Functional analysis of mononuclear cells infiltrating into tumors: establishment of T cell hybridomas exhibiting distinct interacting abilities with endothelial cells and extracellular matrix components.

We have established eleven T cell hybridoma cell lines to investigate mechanisms controlling interaction of T lymphocytes with endothelial cells as well as extracellular matrix (ECM) proteins at the clonal level. T cell hybridomas were characterized and subdivided into four groups on the basis of their interaction behavior with high endothelial venules (HEV). Group 1 (G1) exhibited strong adhesiveness. The binding was temperature- and divalent cation-dependent. Group 2 exhibited both adhesiveness and transendothelial migration (TEM, i.e., transmigration beneath the cytoplasm of endothelial cells).
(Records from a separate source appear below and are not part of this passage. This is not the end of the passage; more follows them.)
(* ===== verification/VoucherProps.v ===== *)
(** * Values go back to their manager exactly once

    A transition system of a control and the manager of its key: any number of threads get values,
    record them, copy and drop references, and give values back, with the calls into the manager
    and the growth of the table between the sections. *)

From stdpp Require Import gmultiset.
From S2P Require Import Prelude MachPort OsRefcnt VoucherCache VoucherManager VoucherSpec.

(** ** The system

    The control and the manager; the values threads got and have not recorded; the references
    vouchers hold; the releases under way, with the answer of the manager if there is one; the size
    the table is growing from. *)
Record flight := mk_flight { fl_value : Z; fl_made : Z; fl_answer : option kern_return_t }.
Record vconfig {MS : Type} := mk_vconfig {
  v_cache : ivac; v_mgr : MS; v_gets : list (Z * Z); v_held : gmultiset Z; v_fly : gmap Z flight;
  v_grow : option Z }.
Arguments vconfig : clear implicits.
Arguments mk_vconfig {MS}.

Inductive vrequest :=
| VGet (command prev : Z) (content : list Z)
| VRecord (k : nat)
| VGrown
| VCopy (i : Z)
| VDrop (i : Z)
| VAnswer (i : Z)
| VEnd (i : Z).

Definition vthen {A B S} (x : outcome (A * S)) (f : A -> S -> outcome B) : outcome B :=
  match x with Done (y, s) => f y s | Panic what => Panic what | Diverges => Diverges end.

Section system.
Context `{KernelConfig} {MS : Type} (mgr : AttrManager MS) (manager key default : Z).

(** The value of the previous voucher, if it is not the default. *)
Definition prev_value (prev : Z) : M ivac (list Z) :=
  if prev =? IV_UNUSED_VALINDEX then ret [] else let* v := ivace_value_locked prev in ret [v].
Definition held_at (i : Z) : gmultiset Z := if i =? IV_UNUSED_VALINDEX then ∅ else {[+ i +]}.
Definition vperform (r : vrequest) (x : vconfig MS) : outcome (vconfig MS) :=
  let '(mk_vconfig c ms gets held fly grow) := x in
  match r with
  | VGet command prev content =>
    vthen ((ivac_retain ;;* prev_value prev) c) (fun vals c =>
    vthen (ivam_get_value manager key command vals content ms) (fun r ms =>
      if bool_decide (gv_kr r = KERN_SUCCESS)
      then Done (mk_vconfig c ms ((gv_value r, gv_flags r) :: gets) held fly grow)
      else vthen (ivac_unref c) (fun _ c => Done (mk_vconfig c ms gets held fly grow))))
  | VRecord k =>
    match gets !! k with
    | None => Done x
    | Some (v, flag) =>
      let gets' := delete k gets in
      vthen (ivace_reference_attempt v flag c) (fun r c =>
        match r with
        | RefFound i => vthen (ivac_unref c) (fun _ c => Done (mk_vconfig c ms gets' (held ⊎ held_at i) fly grow))
        | RefNew i => Done (mk_vconfig c ms gets' (held ⊎ held_at i) fly grow)
        | RefFull => vthen (ivac_grow_begin c) (fun o c => Done (mk_vconfig c ms gets held fly (if o is Some _ then o else grow)))
        end)
    end
  | VGrown =>
    match grow with
    | None => Done x
    | Some old_size => vthen (ivac_grow_end old_size c) (fun _ c => Done (mk_vconfig c ms gets held fly None))
    end
  | VCopy i => vthen (ivace_reference_locked i c) (fun _ c => Done (mk_vconfig c ms gets (held ⊎ {[+ i +]}) fly grow))
  | VDrop i =>
    vthen (ivace_release_begin key i c) (fun r c =>
      match r with
      | None => Done (mk_vconfig c ms gets (held ∖ {[+ i +]}) fly grow)
      | Some v => vthen (ivace_redrive i v c) (fun made c => Done (mk_vconfig c ms gets (held ∖ {[+ i +]}) (<[i := mk_flight v made None]> fly) grow))
      end)
  | VAnswer i =>
    match fly !! i with
    | Some (mk_flight v made None) =>
      vthen (ivam_release_value manager key v made ms) (fun kr ms => Done (mk_vconfig c ms gets held (<[i := mk_flight v made (Some kr)]> fly) grow))
    | _ => Done x
    end
  | VEnd i =>
    match fly !! i with
    | Some (mk_flight v made (Some kr)) =>
      vthen (ivace_release_end i v made kr c) (fun r c =>
        match r with
        | ReleaseDone => Done (mk_vconfig c ms gets held (delete i fly) grow)
        | ReleaseAgain => vthen (ivace_redrive i v c) (fun made c => Done (mk_vconfig c ms gets held (<[i := mk_flight v made None]> fly) grow))
        | ReleaseFreed => vthen (ivac_unref c) (fun _ c => Done (mk_vconfig c ms gets held (delete i fly) grow))
        end)
    | _ => Done x
    end
  end.
(** Vouchers are made of references they hold; the table grows where a thread said so. *)
Definition venabled (r : vrequest) (x : vconfig MS) : Prop :=
  match r with
  | VGet _ prev _ => prev = IV_UNUSED_VALINDEX \/ prev ∈ v_held x
  | VRecord k => (k < length (v_gets x))%nat
  | VGrown => is_Some (v_grow x)
  | VCopy i | VDrop i => i ∈ v_held x
  | VAnswer i => exists v made, v_fly x !! i = Some (mk_flight v made None)
  | VEnd i => exists v made kr, v_fly x !! i = Some (mk_flight v made (Some kr))
  end.
Definition vstart (key_index : Z) (ms : MS) (x : vconfig MS) : Prop :=
  (ivac_set_default default ;;* ivac_hash_default default) (ivac_fresh key_index) = Done (tt, v_cache x) /\
  v_mgr x = ms /\ v_gets x = [] /\ v_held x = ∅ /\ v_fly x = ∅ /\ v_grow x = None.
Inductive vreach (key_index : Z) (ms : MS) : nat -> vconfig MS -> Prop :=
| vreach_start x : vstart key_index ms x -> vreach key_index ms 0 x
| vreach_next n x r x' : vreach key_index ms n x -> venabled r x -> vperform r x = Done x' -> vreach key_index ms (S n) x'.
End system.
(** ** One voucher for equal tables *)
Lemma matches_eq (t t' : list Z) : alen t = alen t' -> iv_matches t t' = bool_decide (t = t').
Proof.
  unfold alen. intros E. assert (length t = length t') as El by lia. unfold iv_matches. rewrite El, take_ge, drop_ge by lia. simpl. by rewrite andb_true_r.
Qed.
Lemma dedup_find_ok base N s clients f T sum hash : ginv base N s clients (Some f) -> N < VLIMIT -> (exists v, g_vouchers s !! f = Some v /\ iv_table v = T) ->
  iv_checksum T = (sum, false) -> forall queue, (forall a, a ∈ queue -> exists w, made_voucher (g_vouchers s) (Some f) a w /\ iv_hash w = hash) ->
  wp (dedup_find queue sum hash f) (fun r s' => match r with
    | None => s' = s /\ forall a w, a ∈ queue -> g_vouchers s !! a = Some w -> iv_table w <> T
    | Some a => exists w, made_voucher (g_vouchers s) (Some f) a w /\ iv_table w = T /\
        s' = set_g_vouchers (<[a := set_iv_refs (iv_refs w + 1) w]> (g_vouchers s)) s
    end) s.
Proof.
  intros Hg HN (v&Hf&HT) Hsum. pose proof Hg as [_ [V1 V2 _ _ _ _ _ _] Hn]. induction queue as [|a queue IH]; intros Hq.
  { apply wp_ret. split; [done|]. by intros a w ?%elem_of_nil. }
  destruct (Hq a) as (w&Hw&Hh); [left|]. destruct (V2 a w Hw) as (Hcl&Hr&Hck&_). pose proof Hw as [Ha Hne].
  destruct (V1 a w Ha) as (_&Hlw&_), (V1 f v Hf) as (_&Hl&_).
  assert (iv_table w <> T -> wp (dedup_find queue sum hash f) (fun r s' => match r with
    | None => s' = s /\ forall b w, b ∈ a :: queue -> g_vouchers s !! b = Some w -> iv_table w <> T
    | Some a => exists w, made_voucher (g_vouchers s) (Some f) a w /\ iv_table w = T /\
        s' = set_g_vouchers (<[a := set_iv_refs (iv_refs w + 1) w]> (g_vouchers s)) s
    end) s) as Hskip.
  { intros Hdiff. eapply wp_mono; [apply IH; intros b Hb; apply Hq; by right|]. intros [b|] s' Hres; [done|]. destruct Hres as [-> Hres].
    split; [done|]. intros b u [->|Hb]%elem_of_cons Hu; [congruence|by apply (Hres b)]. }
  apply wp_bind, (wp_get_voucher _ _ w); [done|]. apply wp_bind, (wp_get_voucher _ _ v); [done|]. apply wp_bind, wp_massert; [by apply Z.eqb_eq|].
  assert (0 < iv_refs w < VLIMIT) as Hrange.
  { rewrite Hr. rewrite elem_of_multiplicity in Hcl. pose proof (multiplicity_size a clients). lia. }
  rewrite (proj2 (Z.ltb_lt _ _)) by lia. simpl. destruct (Z.eqb_spec (iv_sum w) sum) as [Es|Es]; [|apply Hskip; congruence].
  apply wp_bind, wp_massert; [apply Z.leb_le; unfold iv_table_size; lia|]. rewrite matches_eq, HT by lia. case_bool_decide as Et; [|by apply Hskip].
  apply wp_bind. eapply wp_lift; [by apply voucher_retain_count|]. apply wp_bind, wp_modify, wp_ret. by exists w.
Qed.

(** The voucher is now another one, or has been made itself. *)
Lemma client_again base N s clients form a w : ginv base N s clients form -> made_voucher (g_vouchers s) form a w ->
  ginv (<[a := set_iv_refs (iv_refs w + 1) w]> base) (N + 1) (set_g_vouchers (<[a := set_iv_refs (iv_refs w + 1) w]> (g_vouchers s)) s) (clients ⊎ {[+ a +]}) form.
Proof.
  intros [Hc [V1 V2 V3 V4 V5 V6 V8 V7] Hn] [Ha Hne]. destruct (V2 a w (conj Ha Hne)) as (Hcl&Hr&Hck&Hh).
  set (w' := set_iv_refs (iv_refs w + 1) w).
  assert (forall b u, made_voucher (<[a := w']> (g_vouchers s)) form b u ->
    exists u', made_voucher (g_vouchers s) form b u' /\ iv_table u = iv_table u' /\ iv_hash u = iv_hash u' /\ iv_sum u = iv_sum u' /\
      iv_refs u = iv_refs u' + (if b =? a then 1 else 0)) as Hold.
  { intros b u [[[<- <-]|[Hba Hb]]%lookup_insert_Some Hbn]; [exists w; rewrite Z.eqb_refl; by split|]. exists u.
    rewrite (proj2 (Z.eqb_neq _ _)) by congruence. split_and!; try done. lia. }
  split; simpl; [|split|].
  - apply caches_vouchers. apply (caches_ext (N + 1) _ (rest (held_of (g_vouchers s)))); [apply (caches_mono N); [done|lia]|].
    intros k _. unfold rest. f_equal. by apply (held_of_same _ _ w).
  - intros b u [[<- <-]|[Hba Hb]]%lookup_insert_Some; [by apply (V1 a w)|by apply V1].
  - intros b u (u'&Hu'&Et&Eh&Es&Er)%Hold. destruct (V2 b u' Hu') as (?&Hr'&?&?). rewrite multiplicity_disj_union, multiplicity_singleton.
    split_and!; [multiset_solver| |congruence|congruence]. rewrite Er, Hr'. destruct (Z.eqb_spec b a); case_decide; try congruence; lia.
  - intros b [Hb|Hb]%gmultiset_elem_of_disj_union.
    + destruct (V3 b Hb) as (u&Hu&Hun). destruct (decide (a = b)) as [<-|Hab]; [exists w'; split; [apply lookup_insert_eq|done]|].
      exists u. split; [by rewrite lookup_insert_ne|done].
    + apply gmultiset_elem_of_singleton in Hb as ->. exists w'. split; [apply lookup_insert_eq|done].
  - intros b Hb. destruct (V4 b Hb) as (u&Hu&Hur). exists u. rewrite lookup_insert_ne by congruence. done.
  - done.
  - intros h b Hh'. rewrite V6 by done. split; intros (u&Hu&E).
    + destruct Hu as [Hu Hun]. destruct (decide (a = b)) as [<-|Hab]; [exists w'; split; [split; [apply lookup_insert_eq|done]|simpl; congruence]|].
      exists u. split; [split; [by rewrite lookup_insert_ne|done]|done].
    + apply Hold in Hu as (u'&Hu'&_&Eh&_). exists u'. split; [done|congruence].
  - rewrite <- V8. destruct form as [f|]; [|done]. by rewrite delete_insert_ne by congruence.
  - intros b c u x (u'&Hu'&Et&_)%Hold (x'&Hx'&Ex&_)%Hold E. apply (V7 b c u' x'); congruence.
  - rewrite gmultiset_size_disj_union, gmultiset_size_singleton. lia.
Qed.
Lemma make_voucher base N s clients f v sum : ginv base N s clients (Some f) -> g_vouchers s !! f = Some v -> iv_checksum (iv_table v) = (sum, false) ->
  (forall a w, made_voucher (g_vouchers s) (Some f) a w -> iv_table w <> iv_table v) ->
  let hash := IV_HASH_BUCKET sum in
  ginv (<[f := set_iv_hash hash (set_iv_sum sum v)]> base) (N + 1) (set_ivht_count (u32 (ivht_count s + 1)) (set_ivht_bucket (aset (ivht_bucket s) hash (anth (ivht_bucket s) hash ++ [f]))
    (set_g_vouchers (<[f := set_iv_hash hash (set_iv_sum sum v)]> (g_vouchers s)) s))) (clients ⊎ {[+ f +]}) None.
Proof.
  intros [Hc [V1 V2 V3 V4 V5 V6 V8 V7] Hn] Hf Hsum Hnew hash. set (v' := set_iv_hash hash (set_iv_sum sum v)).
  assert (0 <= hash < IV_HASH_BUCKETS) as Hhash by (by apply Z.mod_pos_bound).
  assert (multiplicity f clients = 0%nat) as Hfc.
  { destruct (decide (f ∈ clients)) as [Hin|Hin]; [destruct (V3 f Hin) as (?&_&?); congruence|]. rewrite elem_of_multiplicity in Hin. lia. }
  assert (forall a w, made_voucher (<[f := v']> (g_vouchers s)) None a w <-> a = f /\ w = v' \/ made_voucher (g_vouchers s) (Some f) a w) as Hmade.
  { intros a w. unfold made_voucher. rewrite lookup_insert_Some. naive_solver. }
  destruct (V4 f eq_refl) as (v0&Hv0&Hr). rewrite Hf in Hv0. injection Hv0 as <-. split; simpl; [|split|].
  - apply (caches_ext (N + 1) _ (rest (held_of (g_vouchers s)))); [|intros k _; unfold rest; f_equal; by apply (held_of_same _ _ v)].
    apply (caches_mono _ (N + 1)) in Hc as [Ha Hb Hk]; [by split|lia].
  - intros a w [[<- <-]|[_ Ha]]%lookup_insert_Some; [by apply (V1 f v)|by apply V1].
  - intros a w [[-> ->]|Ha]%Hmade; rewrite multiplicity_disj_union, multiplicity_singleton.
    + rewrite decide_True by done. split_and!; [multiset_solver|simpl; lia|done|done].
    + destruct (V2 a w Ha) as (?&?&?&?). destruct Ha as [_ Hne]. rewrite decide_False by congruence. split_and!; [multiset_solver|lia|done|done].
  - intros a [Ha| ->%gmultiset_elem_of_singleton]%gmultiset_elem_of_disj_union.
    + destruct (V3 a Ha) as [w Hw]. exists w. apply Hmade. by right.
    + exists v'. apply Hmade. by left.
  - done.
  - by rewrite alen_aset.
  - intros h a Hh. rewrite anth_aset by lia. setoid_rewrite Hmade. destruct (Z.eqb_spec hash h) as [<-|Hne].
    + rewrite elem_of_app, V6, list_elem_of_singleton by done. naive_solver.
    + rewrite V6 by done. naive_solver.
  - rewrite <- V8. by rewrite insert_delete_eq.
  - intros a b w u [[-> ->]|Ha]%Hmade [[-> ->]|Hb]%Hmade E; [done| | |by apply (V7 a b w u)].
    + by destruct (Hnew b u Hb).
    + by destruct (Hnew a w Ha).
  - rewrite gmultiset_size_disj_union, gmultiset_size_singleton. lia.
Qed.
(** C40. A second manager for a key is not refused but a panic: the control made for it is released,
    and the check of [ivac_dealloc] finds the count of the default value in its entry 0. *)
Theorem register_twice_panics s a manager default_value k e : manager <> IVAM_NULL -> 0 <= k < KEYS ->
  aget (g_table s) k = Done e -> ivgte_manager e <> IVAM_NULL -> ivgte_control e <> a -> a <> IVAC_NULL ->
  ipc_register_well_known_mach_voucher_attr_manager a manager default_value (k + 1) s =
  Panic "deallocing a resource manager with live refs to its attr values".
Proof.
  intros Hm Hk He Hem Hea Ha. destruct (unused_control k default_value) as (c&Ec&c'&Ec'&Hrefs&Hidx&Hport&Hlive).
  unfold ipc_register_well_known_mach_voucher_attr_manager. rewrite (proj2 (Z.eqb_neq _ _) Hm), well_known_index by done.
  rewrite (proj2 (Z.eqb_neq k IV_UNUSED_KEYINDEX)) by (unfold IV_UNUSED_KEYINDEX; unfold KEYS, MACH_VOUCHER_ATTR_KEY_NUM_WELL_KNOWN, MACH_VOUCHER_ATTR_KEY_TEST in Hk; lia).
  unfold bind at 1, modify at 1. unfold bind at 1. erewrite (focus_run a); [|apply lookup_insert_eq|exact Ec].
  unfold bind at 1, global_entry at 1. unfold bind at 1, gets at 1, id, lift at 1. cbn [g_table set_g_controls]. rewrite He, (proj2 (Z.eqb_neq _ _) Hem).
  cbn [negb]. unfold bind at 1, ivac_release. rewrite (proj2 (Z.eqb_neq _ _) Ha). unfold bind at 1. erewrite (focus_run a); [|apply lookup_insert_eq|exact Ec'].
  cbn [Z.eqb when]. unfold ivac_dealloc. unfold bind at 1. rewrite (focus_run a c' (gets id) c' c') by (apply lookup_insert_eq || done). rewrite Hrefs, Hidx. cbn [Z.ltb Z.compare].
  unfold bind at 1, global_entry. unfold bind at 1, gets at 1, id, lift at 1. cbn [g_table set_g_controls]. rewrite He, (proj2 (Z.eqb_neq _ _) Hea).
  unfold bind, ret. cbn [Z.eqb negb when]. unfold discard_port. rewrite Hport. unfold when. cbn. by rewrite Hlive.
Qed.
Group 3 exhibited strong TEM. G2 and G3 hybridomas exhibited temperature-independent and divalent cation-independent binding to HEV. Group 4 exhibited nonspecific adhesiveness to the surface of a slide glass. BW 5147, a parent of T cell hybridomas, was classified as G4. TEM was dependent on both the nature of T cell hybridomas and endothelial cells. TEM was completely temperature-dependent. TEM of G3 hybridomas was not divalent cation-dependent. Each group of T cell hybridomas interacted with various ECM components.